Bottom line is, we can address all of your concerns if you decide they are truly a problem, what i need is the app to stop being considered a threat by your product, when we clearly are not.

Best Regards,


« Last Edit: September 12, 2019, 11:29:19 AM by andrei.dica »

Offline andrei.dica

  • Newbie
  • *
  • Posts: 15
Re: WowApp application considered dangerous after certificate update 2019
« Reply #4 on: October 07, 2019, 05:31:06 PM »
Hello again,

Since we last spoke, the builds i submitted were whitelisted (confirmed via email) without any problems and since there were no more replies, i thought this issue had been dealt with. Until now, at least, that was enough: whitelist one build, all others were clear from then on.

But now we find out that the all the new builds we make are now considered a threat by Avast, even though the whitelisted builds do not raise any alarms. This is a big problems for us, since users receive updates that they can't install.

I have, again, uploaded a new build for whitelisting, archive name "WowAppBeta_Setup.7z", pass "virus".

Can somebody please provide a clear answer as to what we need to do for this to end ? You can't expect us to have to submit and wait for whitelisting everytime we create a new build.
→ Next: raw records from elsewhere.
(** The contracts that the node starts from, for a version that has them. *)
Definition deployed_contracts (c : TestNodeConfig) (version : Z) : list DeployedContract :=
  match get_deployed_contracts (S := unit) (E := unit) (tc_system_contracts_options c) version (tc_system_contracts_path c) tt with
  | Ret contracts _ => (λ d, mkDeployed d.1 d.2) <$> contracts
  | _ => []
  end.

(** The calls of the builder of system contracts. *)
Definition contracts_builder (c : TestNodeConfig) (version : Z) : SystemContractsBuilder :=
  builder_boojum (use_boojum_os (tc_boojum c))
    (builder_evm_interpreter (tc_use_evm_interpreter c)
      (builder_protocol_version version
        (builder_path (tc_system_contracts_path c)
          (builder_options (tc_system_contracts_options c) builder_new)))).

(** The node, its executor and the sidecar. *)
Record Created := mkCreated {
  cr_executor : NodeExecutor;
  cr_node : Node;
  cr_sidecar : L1Sidecar;
  cr_l1_tasks : option (L1SidecarRunner * (W → L1State W));
}.

(** From the configuration to the node and its executor; [identifier] and [disk]
    are the signature identifier and the cache on disk that they start with.
    [init] loads the deployed contracts, which panics for a version without. *)
Definition create_node (arguments : string) (identifier : Prelude.result unit string) (disk : DiskState)
    (p : Prepared (Client := Client)) : M W StartError Created :=
  let c := pr_config p in
  let impersonation :=
    if tc_enable_auto_impersonate c then set_auto_impersonation true default_impersonation else default_impersonation in
  let pool := TxPool_new (tc_transaction_order c) in
  provider ← from_fork (client_details <$> pr_fork_client p) (bt_ratio (tc_base_token_config c));
  version ← get_protocol_version c;
  system_contracts ← build (contracts_builder c version);
  let layout := if use_boojum_os (tc_boojum c) then BoojumOs else ZkEra in
  get_deployed_contracts (tc_system_contracts_options c) version (tc_system_contracts_path c);;
  let inner := init (pr_fork_client p) provider empty_filters (node_config_of (deployed_contracts c) c) impersonation
                 system_contracts layout disk in
  let runner := mkVmRunner (tc_bytecode_compression c) (bool_decide (is_Some (tc_l1_config c))) identifier in
  sidecar ← l1_sidecar c version (bool_decide (is_Some (pr_fork_client p))) arguments (blockchain inner);
  let '(mode, pool) := sealing_mode c pool in
  mret (mkCreated (mkExecutor runner layout) (mkNode (mkTask inner true) [] pool mode) sidecar.1 sidecar.2).
(** The program ends as [start_program] does; an error is printed once, after
    it was reported, whether the report succeeded or not. *)
Lemma main_spec (s s1 : S) :
  init_telemetry s = Ret tt s1 →
  main s = match start_program s1 with
           | Ret _ s2 => Ret tt s2
           | Throw err s2 =>
               match track_error err s2 with
               | Ret _ s3 | Throw _ s3 => Throw err (sh_eprintln (message err) s3)
               | Panic msg => Panic msg
               | Deadlock => Deadlock
               end
           | Panic msg => Panic msg
           | Deadlock => Deadlock
           end.
Proof.
  intros Hi. unfold main, map_err, mbind, M_bind. rewrite Hi. unfold capture.
  destruct (start_program s1) as [[] s2|err s2|msg|]; try done. by destruct (track_error err s2).
Qed.
End Main.
(* ===== verification/Tasks.v ===== *)
(** * The tasks of the node and how they interleave

    The executor ([NodeExecutor::run]), its handle ([NodeExecutorHandle]), the
    sealer ([BlockSealer::run]) and the requests of the API run as tasks of their
    own.  They share the transaction pool behind its lock, the node behind its
    lock, and a channel of commands.  The other files take a request for one
    operation; here is the system of tasks as a step relation, in which any task
    may move next, and what holds of every run of it.

    A step is what a task does between two points at which another can come in:
    one access to the pool or to the node under its lock, one message into or out
    of the channel.  The executor holds the lock of the node while it handles a
    command, so that this is one step.

    Which task is woken when is the business of the runtime: a step that is
    possible may be taken.  A command that panics has no step. *)
From S2P Require Import Prelude Types Utils Filters Impersonate Time Pool Cache Fork Storage.
From S2P Require Import FeeModel Sealer Blockchain Inner Sealing VmRunner Running Executor.
Local Open Scope Z_scope.

Create Rewrite HintDb reply.

(** [mpsc::channel(128)] *)
Definition COMMAND_CAPACITY : nat := 128.

Inductive AnyCommand :=
| any_command {A : Type} (c : Command A).

(** The transactions that a command brings to the node *)
Definition command_txs (c : AnyCommand) : list Transaction :=
  match c with
  | any_command (SealBlock tx_batch) => txs tx_batch
  | any_command (SealBlocks tx_batches _) => mjoin (txs <$> tx_batches)
  | any_command _ => []
  end.

(** How a request for a command ends: with the answer to it, or because the
    executor is gone, before or after the command was sent *)
Inductive Answer :=
| Answered {A : Type} (c : Command A) (a : A)
| Refused
| NoResponse.

(** [mine_block] and [mine_blocks] *)
Inductive Mining := MineOne | MineMany (interval : Z).

Definition mining_command (m : Mining) (taken : list TxBatch) : AnyCommand :=
  match m with
  | MineOne => any_command (SealBlock (default (mkTxBatch false []) (head taken)))
  | MineMany interval => any_command (SealBlocks taken interval)
  end.

(** Where a request is: taking batches from the pool (how many more, and how
    large), at [command_sender.send(..)], at [response_receiver.await], done.
    A request that does not wait for an answer is done once it has sent.  A request
    is abandoned when its caller goes away before it is done. *)
Inductive Request :=
| Collecting (m : Mining) (max_transactions left : nat) (taken : list TxBatch)
| Sending (c : AnyCommand) (waits : bool)
| Waiting (c : AnyCommand)
| Done (a : option Answer)
| Abandoned.

Definition finished (r : Request) : bool :=
  match r with Done _ | Abandoned => true | Collecting _ _ _ _ | Sending _ _ | Waiting _ => false end.

(** The transactions that a request has in its hands *)
Definition request_txs (r : Request) : list Transaction :=
  match r with
  | Collecting _ _ _ taken => mjoin (txs <$> taken)
  | Sending c _ => command_txs c
  | Waiting _ | Done _ | Abandoned => []
  end.

(** Where the sealer is: polling, at [node_handle.seal_block(..)], or ended *)
Inductive SealerTask := Polling | Handing (tx_batch : TxBatch) | SealerEnded.

Section System.
Context {TA : TransactionApi} {FA : FeeApi} {KA : KeyApi} {CA : ChainApi} {BA : BlockApi} {RA : VmResultApi}.
Context {CH : Channel} {TI : Ticker}.
Context {Client : Type} {R : Remote (Client := Client)}.
Context {VM : VmApi (StorageState (Client := Client))}.
Context (exec : NodeExecutor).
Abbreviation Node := (InMemoryNodeInner (Client := Client)).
Why does Avast have so many issues, while all other antiviruses consider us clean without any problems ? I was never able to get a clear answer to that question.

Thank you and i eagerly await your answer.
« Last Edit: October 11, 2019, 02:07:36 PM by andrei.dica »

Offline andrei.dica

  • Newbie
  • *
  • Posts: 15
Re: WowApp application considered dangerous after certificate update 2019
« Reply #5 on: October 11, 2019, 11:25:13 AM »
bump

Offline Michael (alan1998)

  • Massive Poster
  • ****
  • Posts: 2621
  • Volunteer
Re: WowApp application considered dangerous after certificate update 2019
« Reply #6 on: October 11, 2019, 07:20:40 PM »
Funny, I could've sworn I had answered this as well as someone from Avast! (more recently).

PUP does not equate to a threat - that's a common misconception. PUP means Potentially Unwanted Program. (I agree it serves no purpose but confusing end users though. Most people see the associated red and think "bad" immediately.)

Comparing Skype to your product is a little bit of a long shot. Skype is a multi-Billion dollar product owned by Microsoft.

I will message Vitsu. Avast! is unlikely to remove PUP detection if you haven't address their concerns though.
*Volunteer*.
Tier I SOC Analyst; Threat Hunter; Digital Forensics (no cert); HTB Competitor; Pentester (no cert).

4th Year BCS Student @ The University of New Brunswick.